*TRY IT*
Go through the data and report each line that holds the string "CronJobPatch".

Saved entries
══════════════════════════════

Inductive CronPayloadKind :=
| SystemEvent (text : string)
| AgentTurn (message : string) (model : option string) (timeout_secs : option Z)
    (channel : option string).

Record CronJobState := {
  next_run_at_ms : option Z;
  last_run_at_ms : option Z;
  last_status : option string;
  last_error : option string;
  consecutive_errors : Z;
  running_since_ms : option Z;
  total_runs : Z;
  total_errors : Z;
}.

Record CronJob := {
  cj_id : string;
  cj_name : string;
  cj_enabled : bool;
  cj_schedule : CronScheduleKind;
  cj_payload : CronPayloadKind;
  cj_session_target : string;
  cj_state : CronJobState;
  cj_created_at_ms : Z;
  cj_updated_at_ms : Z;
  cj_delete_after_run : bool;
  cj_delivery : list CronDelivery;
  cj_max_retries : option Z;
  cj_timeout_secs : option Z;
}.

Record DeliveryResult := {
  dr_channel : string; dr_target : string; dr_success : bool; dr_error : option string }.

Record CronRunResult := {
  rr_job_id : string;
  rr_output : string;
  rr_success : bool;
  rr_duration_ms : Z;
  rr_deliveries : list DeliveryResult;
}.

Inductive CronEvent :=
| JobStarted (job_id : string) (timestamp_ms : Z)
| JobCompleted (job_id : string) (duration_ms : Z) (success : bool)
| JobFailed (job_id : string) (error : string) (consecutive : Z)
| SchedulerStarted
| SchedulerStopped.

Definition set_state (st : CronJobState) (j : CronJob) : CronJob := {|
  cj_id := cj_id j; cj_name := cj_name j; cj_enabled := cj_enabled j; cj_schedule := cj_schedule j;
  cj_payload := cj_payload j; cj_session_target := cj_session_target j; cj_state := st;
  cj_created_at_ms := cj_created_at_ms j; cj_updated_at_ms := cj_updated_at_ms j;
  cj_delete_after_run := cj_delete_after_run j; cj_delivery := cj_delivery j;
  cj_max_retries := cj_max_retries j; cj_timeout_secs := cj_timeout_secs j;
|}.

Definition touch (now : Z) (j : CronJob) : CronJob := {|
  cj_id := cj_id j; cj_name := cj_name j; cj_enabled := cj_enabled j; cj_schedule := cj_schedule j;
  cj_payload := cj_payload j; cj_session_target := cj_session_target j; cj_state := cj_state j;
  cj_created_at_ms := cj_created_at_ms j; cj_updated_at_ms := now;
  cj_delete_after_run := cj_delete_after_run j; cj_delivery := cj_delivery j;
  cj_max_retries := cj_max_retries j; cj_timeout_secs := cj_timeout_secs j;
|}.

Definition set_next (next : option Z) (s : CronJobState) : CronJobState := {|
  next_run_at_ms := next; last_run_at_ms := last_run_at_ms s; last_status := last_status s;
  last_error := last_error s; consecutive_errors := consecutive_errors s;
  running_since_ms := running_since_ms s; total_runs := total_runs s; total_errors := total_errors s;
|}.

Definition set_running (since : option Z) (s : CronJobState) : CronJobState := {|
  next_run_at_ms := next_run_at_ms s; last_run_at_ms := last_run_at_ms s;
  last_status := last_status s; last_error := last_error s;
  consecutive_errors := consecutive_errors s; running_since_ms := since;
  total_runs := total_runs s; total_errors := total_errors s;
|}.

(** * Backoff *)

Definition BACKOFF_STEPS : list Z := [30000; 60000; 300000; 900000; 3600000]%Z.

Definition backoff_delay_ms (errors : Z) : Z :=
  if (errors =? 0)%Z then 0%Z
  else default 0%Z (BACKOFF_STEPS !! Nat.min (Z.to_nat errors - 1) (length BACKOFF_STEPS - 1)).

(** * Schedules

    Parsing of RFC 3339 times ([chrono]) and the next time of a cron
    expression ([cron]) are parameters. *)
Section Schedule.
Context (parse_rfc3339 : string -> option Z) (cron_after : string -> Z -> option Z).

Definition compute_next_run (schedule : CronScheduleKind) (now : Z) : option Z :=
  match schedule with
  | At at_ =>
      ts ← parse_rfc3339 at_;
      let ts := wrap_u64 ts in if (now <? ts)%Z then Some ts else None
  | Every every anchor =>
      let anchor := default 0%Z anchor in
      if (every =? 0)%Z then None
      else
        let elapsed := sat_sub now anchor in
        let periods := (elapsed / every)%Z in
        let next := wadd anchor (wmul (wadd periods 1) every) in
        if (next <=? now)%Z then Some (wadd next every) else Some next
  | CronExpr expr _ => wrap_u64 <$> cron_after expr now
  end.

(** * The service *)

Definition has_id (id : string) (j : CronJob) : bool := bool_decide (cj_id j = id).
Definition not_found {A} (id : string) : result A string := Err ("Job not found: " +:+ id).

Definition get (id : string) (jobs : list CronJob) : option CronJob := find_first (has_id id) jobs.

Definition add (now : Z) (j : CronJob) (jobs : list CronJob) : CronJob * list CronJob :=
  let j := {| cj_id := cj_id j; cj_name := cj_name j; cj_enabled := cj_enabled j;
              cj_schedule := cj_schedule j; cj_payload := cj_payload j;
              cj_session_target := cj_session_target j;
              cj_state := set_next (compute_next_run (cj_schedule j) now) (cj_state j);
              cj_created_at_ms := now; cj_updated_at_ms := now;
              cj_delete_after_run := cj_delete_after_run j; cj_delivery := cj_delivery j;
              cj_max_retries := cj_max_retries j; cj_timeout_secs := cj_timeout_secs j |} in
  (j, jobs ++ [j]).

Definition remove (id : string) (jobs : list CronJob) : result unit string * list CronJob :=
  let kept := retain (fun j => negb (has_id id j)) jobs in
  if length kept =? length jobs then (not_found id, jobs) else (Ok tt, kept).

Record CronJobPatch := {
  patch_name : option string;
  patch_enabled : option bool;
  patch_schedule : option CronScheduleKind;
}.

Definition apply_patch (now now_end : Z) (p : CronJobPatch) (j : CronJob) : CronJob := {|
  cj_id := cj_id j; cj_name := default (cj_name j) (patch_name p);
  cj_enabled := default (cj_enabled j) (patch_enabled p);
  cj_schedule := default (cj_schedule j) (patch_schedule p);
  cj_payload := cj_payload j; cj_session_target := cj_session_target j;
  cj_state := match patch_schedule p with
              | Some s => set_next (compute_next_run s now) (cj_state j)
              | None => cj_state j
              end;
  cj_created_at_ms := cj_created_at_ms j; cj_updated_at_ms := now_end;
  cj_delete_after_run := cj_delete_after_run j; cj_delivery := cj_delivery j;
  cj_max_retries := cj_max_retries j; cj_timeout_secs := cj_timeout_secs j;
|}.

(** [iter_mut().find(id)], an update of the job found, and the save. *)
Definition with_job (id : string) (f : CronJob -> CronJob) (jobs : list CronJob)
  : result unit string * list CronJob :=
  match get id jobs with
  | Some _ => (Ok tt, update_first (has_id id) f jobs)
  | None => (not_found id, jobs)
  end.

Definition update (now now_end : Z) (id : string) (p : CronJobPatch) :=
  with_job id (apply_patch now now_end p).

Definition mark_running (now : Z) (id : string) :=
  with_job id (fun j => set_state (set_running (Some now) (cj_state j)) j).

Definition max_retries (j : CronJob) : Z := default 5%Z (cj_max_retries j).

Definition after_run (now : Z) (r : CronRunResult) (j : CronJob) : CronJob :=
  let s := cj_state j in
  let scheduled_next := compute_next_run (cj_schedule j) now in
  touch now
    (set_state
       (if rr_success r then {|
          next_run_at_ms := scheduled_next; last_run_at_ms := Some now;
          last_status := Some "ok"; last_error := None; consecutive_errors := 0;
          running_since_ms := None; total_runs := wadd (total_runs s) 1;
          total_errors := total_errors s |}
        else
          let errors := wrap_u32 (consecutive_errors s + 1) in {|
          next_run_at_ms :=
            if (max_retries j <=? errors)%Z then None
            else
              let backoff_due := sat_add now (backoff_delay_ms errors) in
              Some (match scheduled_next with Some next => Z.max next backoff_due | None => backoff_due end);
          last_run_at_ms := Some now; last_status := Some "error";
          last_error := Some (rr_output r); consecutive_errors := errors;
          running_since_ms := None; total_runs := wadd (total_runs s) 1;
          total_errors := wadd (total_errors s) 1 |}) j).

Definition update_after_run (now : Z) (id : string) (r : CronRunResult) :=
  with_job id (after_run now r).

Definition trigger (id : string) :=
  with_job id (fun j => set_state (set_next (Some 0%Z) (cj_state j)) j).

══════════════════════════════

*RESULT*
Record CronJobPatch := {
Definition apply_patch (now now_end : Z) (p : CronJobPatch) (j : CronJob) : CronJob := {|
Definition update (now now_end : Z) (id : string) (p : CronJobPatch) :=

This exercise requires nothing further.